[Saved data entries]
(* ===== verification/PagingRiscV64.v ===== *)
(** * RISC-V Sv39 page-table entries: [arch/riscv64/include/asm/page.h] *)

From S2P Require Import Prelude Pmm Paging.

Definition PTE_V : Z := Z.shiftl 1 0.
Definition PTE_R : Z := Z.shiftl 1 1.
Definition PTE_W : Z := Z.shiftl 1 2.
Definition PTE_X : Z := Z.shiftl 1 3.
Definition PTE_U : Z := Z.shiftl 1 4.
Definition PTE_A : Z := Z.shiftl 1 6.
Definition PTE_D : Z := Z.shiftl 1 7.
Definition PTE_PPN_SHIFT : Z := 10.
Definition PTE_FLAGS_MASK : Z := Z.shiftl 1 PTE_PPN_SHIFT - 1.

Definition PTE_ADDR (pte : Z) : Z := u64 (Z.shiftl (Z.shiftr pte PTE_PPN_SHIFT) PG_SHIFT).
Definition pte_addr (pte : Z) : Z := PTE_ADDR pte.
Definition pte_is_leaf (pte : Z) : bool := has pte (Z.lor (Z.lor PTE_R PTE_W) PTE_X).
Definition pte_is_block (pte : Z) : bool := pte_is_leaf pte.
Definition make_pte_table (pa : Z) : Z := Z.lor (u64 (Z.shiftl (Z.shiftr pa PG_SHIFT) PTE_PPN_SHIFT)) PTE_V.
Definition make_pte_page (pa perm : Z) : Z :=
  Z.lor (Z.lor (Z.lor (Z.lor (Z.lor (Z.lor (Z.lor
    (u64 (Z.shiftl (Z.shiftr pa PG_SHIFT) PTE_PPN_SHIFT)) PTE_V) PTE_R) PTE_A) PTE_D)
    (if has perm VM_WRITE then PTE_W else 0))
    (if has perm VM_USER then PTE_U else 0))
    (if negb (has perm VM_NOEXEC) then PTE_X else 0).
Definition split_page_entry (entry pa child_shift : Z) : Z :=
  Z.lor (u64 (Z.shiftl (Z.shiftr pa PG_SHIFT) PTE_PPN_SHIFT)) (Z.land entry PTE_FLAGS_MASK).
Definition pte_present (entry : Z) : bool := has entry PTE_V.
Definition pte_writable (entry : Z) : bool := has entry PTE_W.
Definition pte_user (entry : Z) : bool := has entry PTE_U.
Definition pte_readable (entry : Z) : bool := has entry PTE_R.
Definition pte_executable (entry : Z) : bool := has entry PTE_X.
Definition pte_user_accessible (entry : Z) (write : bool) : bool :=
  pte_present entry && pte_user entry && pte_readable entry && (negb write || pte_writable entry).
Definition pte_user_table_accessible (entry : Z) (write : bool) : bool := true.

Definition riscv64_paging : Paging := {|
  Paging.pte_present := pte_present; Paging.pte_is_block := pte_is_block;
  Paging.pte_writable := pte_writable; Paging.pte_user := pte_user;
  Paging.pte_executable := pte_executable; Paging.pte_user_accessible := pte_user_accessible;
  Paging.pte_user_table_accessible := pte_user_table_accessible; Paging.pte_addr := pte_addr;
  Paging.make_pte_table := make_pte_table; Paging.make_pte_page := make_pte_page;
  Paging.split_page_entry := split_page_entry;
  LEVEL_SHIFTS := [30; 21; 12; 12]; PT_WALK_LEVELS := 3;
  KERNEL_BASE := 0xFFFFFFC000000000; USER_SPACE_TOP := 0x0000004000000000; phys_bits := 64 |}.

(** ** The laws *)

Lemma u64_testbit x i : 0 ≤ i → Z.testbit (u64 x) i = (i <? 64) && Z.testbit x i.
Proof.
  intros Hi. unfold u64. destruct (Z.ltb_spec i 64); [by rewrite Z.mod_pow2_bits_low by lia|].
  by rewrite Z.mod_pow2_bits_high by lia.
Qed.

Lemma rv_pte_addr_testbit e i :
  0 ≤ i → Z.testbit (pte_addr e) i = (i <? 64) && (12 <=? i) && Z.testbit e (i - 2).
Proof.
  intros Hi. unfold pte_addr, PTE_ADDR, PTE_PPN_SHIFT, PG_SHIFT. rewrite u64_testbit, Z.shiftl_spec by lia.
  destruct (Z.leb_spec 12 i); simpl; rewrite ?andb_true_r, ?andb_false_r; [|rewrite Z.testbit_neg_r by lia; by rewrite andb_false_r].
  rewrite Z.shiftr_spec by lia. do 2 f_equal. lia.
Qed.

(** The page-number field of an entry for the frame [pa]. *)
Lemma ppn_testbit pa i :
  0 ≤ i → Z.testbit (u64 (Z.shiftl (Z.shiftr pa PG_SHIFT) PTE_PPN_SHIFT)) i =
    (i <? 64) && (10 <=? i) && Z.testbit pa (i + 2).
Proof.
  intros Hi. unfold PTE_PPN_SHIFT, PG_SHIFT. rewrite u64_testbit, Z.shiftl_spec by lia.
  destruct (Z.leb_spec 10 i); simpl; rewrite ?andb_true_r, ?andb_false_r; [|rewrite Z.testbit_neg_r by lia; by rewrite andb_false_r].
  rewrite Z.shiftr_spec by lia. do 2 f_equal. lia.
Qed.

Lemma rv_present_bit e : pte_present e = Z.testbit e 0.
Proof. by apply has_bit. Qed.
Lemma readable_bit e : pte_readable e = Z.testbit e 1.
Proof. by apply has_bit. Qed.
Lemma rv_writable_bit e : pte_writable e = Z.testbit e 2.
Proof. by apply has_bit. Qed.
Lemma rv_executable_bit e : pte_executable e = Z.testbit e 3.
Proof. by apply has_bit. Qed.
Lemma rv_user_bit e : pte_user e = Z.testbit e 4.
Proof. by apply has_bit. Qed.
Lemma has_lor x f g : has x (Z.lor f g) = has x f || has x g.
Proof.
  unfold has. rewrite Z.land_lor_distr_r, <- negb_andb. f_equal.
  destruct (Z.eqb_spec (Z.land x f) 0) as [->|Hf], (Z.eqb_spec (Z.land x g) 0) as [->|Hg]; simpl;
    rewrite ?Z.lor_0_l, ?Z.lor_0_r; [done|by apply Z.eqb_neq..|].
  apply Z.eqb_neq. intros [? ?]%Z.lor_eq_0_iff. done.
Qed.
Lemma rv_block_bit e : pte_is_block e = Z.testbit e 1 || Z.testbit e 2 || Z.testbit e 3.
Proof. unfold pte_is_block, pte_is_leaf. rewrite !has_lor. do 2 f_equal; by apply has_bit. Qed.

Lemma rv_make_pte_table_testbit pa i :
  0 ≤ i → Z.testbit (make_pte_table pa) i = (i <? 64) && (10 <=? i) && Z.testbit pa (i + 2) || (i =? 0).
Proof.
  intros Hi. unfold make_pte_table. change PTE_V with (2 ^ 0). by rewrite Z.lor_spec, ppn_testbit, pow2_testbit by lia.
Qed.

Lemma rv_make_pte_page_testbit pa perm i :
  0 ≤ i → Z.testbit (make_pte_page pa perm) i =
    (i <? 64) && (10 <=? i) && Z.testbit pa (i + 2) || (i =? 0) || (i =? 1) || (i =? 6) || (i =? 7) ||
    has perm VM_WRITE && (i =? 2) || has perm VM_USER && (i =? 4) || negb (has perm VM_NOEXEC) && (i =? 3).
Proof.
  intros Hi. unfold make_pte_page. change PTE_V with (2 ^ 0). change PTE_R with (2 ^ 1). change PTE_A with (2 ^ 6).
  change PTE_D with (2 ^ 7). change PTE_W with (2 ^ 2). change PTE_U with (2 ^ 4). change PTE_X with (2 ^ 3).
  by rewrite !Z.lor_spec, !if_testbit, ppn_testbit, !pow2_testbit by lia.
Qed.

Lemma rv_split_testbit e pa cs i :
  0 ≤ i → Z.testbit (split_page_entry e pa cs) i =
    (i <? 64) && (10 <=? i) && Z.testbit pa (i + 2) || Z.testbit e i && (i <? 10).
Proof.
  intros Hi. unfold split_page_entry. rewrite Z.lor_spec, ppn_testbit, Z.land_spec by lia. do 2 f_equal.
  change PTE_FLAGS_MASK with (2 ^ 10 - 2 ^ 0). rewrite mask_testbit by lia. case_bool; lia || done.
Qed.

Ltac entry_bits lem :=
  unfold pte_user_accessible;
  rewrite ?rv_present_bit, ?readable_bit, ?rv_writable_bit, ?rv_user_bit, ?rv_block_bit, ?rv_executable_bit, ?lem by lia; simpl;
  rewrite ?andb_false_r, ?orb_false_r, ?andb_true_r, ?orb_true_r, ?negb_involutive.

Section laws.
Existing Instance riscv64_paging.

Lemma rv_addr_of_bits e pa :
  frame pa → (∀ i, 12 ≤ i < 64 → Z.testbit e (i - 2) = Z.testbit pa i) → pte_addr e = pa.
Proof.
  intros Hf Hb. apply Z.bits_inj'. intros i Hi. rewrite rv_pte_addr_testbit by done.
  destruct (Z.leb_spec 12 i), (Z.ltb_spec i 64); simpl; rewrite ?andb_true_r, ?andb_false_r; auto;
    symmetry; apply frame_testbit; simpl; lia || done.
Qed.

Lemma table_entry_riscv64 pa : frame pa →
  pte_present (make_pte_table pa) = true ∧ pte_is_block (make_pte_table pa) = false ∧
  pte_addr (make_pte_table pa) = pa ∧ ∀ w, pte_user_table_accessible (make_pte_table pa) w = true.
Proof.
  intros Hf. split_and!; [by entry_bits rv_make_pte_table_testbit..| |done].
  apply rv_addr_of_bits; [done|]. intros i Hi. rewrite rv_make_pte_table_testbit by lia.
  replace (i - 2 + 2) with i by lia. case_bool; try lia. by rewrite !orb_false_r.
Qed.

Lemma page_entry_riscv64 pa perm : frame pa →
  let e := make_pte_page pa perm in
  pte_present e = true ∧ pte_addr e = pa ∧ pte_writable e = has perm VM_WRITE ∧
  pte_user e = has perm VM_USER ∧ pte_executable e = negb (has perm VM_NOEXEC) ∧
  ∀ w, pte_user_accessible e w = has perm VM_USER && (negb w || has perm VM_WRITE).
Proof.
  intros Hf e. subst e. split_and!.
  2:{ apply rv_addr_of_bits; [done|]. intros i Hi. rewrite rv_make_pte_page_testbit by lia.
      replace (i - 2 + 2) with i by lia. case_bool; try lia. by rewrite !andb_false_r, !orb_false_r. }
  all: try intros w; entry_bits rv_make_pte_page_testbit; done.
Qed.

Lemma split_entry_riscv64 e pa cs : 0 ≤ e < 2 ^ 64 → pte_present e = true → pte_is_block e = true →
  frame pa → 12 ≤ cs → (2 ^ cs | pa) →
  let e' := split_page_entry e pa cs in
  pte_present e' = true ∧ (12 < cs → pte_is_block e' = true) ∧
  Z.land (pte_addr e') (Z.lnot (2 ^ cs - 1)) = pa ∧
  pte_writable e' = pte_writable e ∧ pte_executable e' = pte_executable e ∧
  ∀ w, pte_user_accessible e' w = pte_user_accessible e w.
Proof.
  intros He Hp Hb Hf Hcs Hal e'. subst e'. rewrite rv_present_bit in Hp. rewrite rv_block_bit in Hb. split_and!.
  - by entry_bits rv_split_testbit.
  - intros _. by entry_bits rv_split_testbit.
  - rewrite (rv_addr_of_bits _ pa); [|done|].
    + rewrite land_lnot_mask by lia. rewrite (proj2 (Z.mod_divide pa (2 ^ cs) ltac:(apply Z.pow_nonzero; lia))) by done. lia.
    + intros i Hi. rewrite rv_split_testbit by lia. replace (i - 2 + 2) with i by lia.
      case_bool; try lia. by rewrite !andb_false_r, !orb_false_r.
  - by entry_bits rv_split_testbit.
  - by entry_bits rv_split_testbit.
  - intros w. by entry_bits rv_split_testbit.
Qed.

Lemma riscv64_laws : PagingLaws.
Proof.
  constructor; [done| |apply table_entry_riscv64|apply page_entry_riscv64|apply split_entry_riscv64|..].
  - intros e He. split; [split|]; simpl; [apply u64_range..|].
    apply aligned_by_bits; [done|]. intros i Hi. rewrite rv_pte_addr_testbit by lia.
    destruct (Z.leb_spec 12 i); [lia|]. by rewrite andb_false_r.
  - intros pa perm e cs Hf He. simpl in *. pose proof (u64_range (Z.shiftl (Z.shiftr pa PG_SHIFT) PTE_PPN_SHIFT)) as [Hu _].
    split_and!; try apply width_of_bits.
    all: try (intros i Hi; rewrite ?rv_make_pte_table_testbit, ?rv_make_pte_page_testbit, ?rv_split_testbit by lia;
      case_bool; try lia; by rewrite ?andb_false_r).
    all: unfold make_pte_table, make_pte_page, split_page_entry; rewrite ?Z.lor_nonneg, ?Z.land_nonneg; split_and!;
      try case_match; lia || done.
  - intros i s t. unfold walk_shifts. simpl. do 3 (destruct i as [|i]; [naive_solver|]). done.
  - done.
  - intros s Hs. unfold walk_shifts in Hs. simpl in *. set_solver by lia.
  - simpl. lia.
  - intros e. simpl. unfold pte_user_accessible. by destruct (pte_present e), (pte_user e), (pte_readable e).
  - intros e. simpl. done.
  - done.
Qed.
End laws.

## Directions
The output should consist only of the lines from the one with "all: try (intros" through the final line of the records above, exactly.

## Solution
    all: try (intros i Hi; rewrite ?rv_make_pte_table_testbit, ?rv_make_pte_page_testbit, ?rv_split_testbit by lia;
      case_bool; try lia; by rewrite ?andb_false_r).
    all: unfold make_pte_table, make_pte_page, split_page_entry; rewrite ?Z.lor_nonneg, ?Z.land_nonneg; split_and!;
      try case_match; lia || done.
  - intros i s t. unfold walk_shifts. simpl. do 3 (destruct i as [|i]; [naive_solver|]). done.
  - done.
  - intros s Hs. unfold walk_shifts in Hs. simpl in *. set_solver by lia.
  - simpl. lia.
  - intros e. simpl. unfold pte_user_accessible. by destruct (pte_present e), (pte_user e), (pte_readable e).
  - intros e. simpl. done.
  - done.
Qed.
End laws.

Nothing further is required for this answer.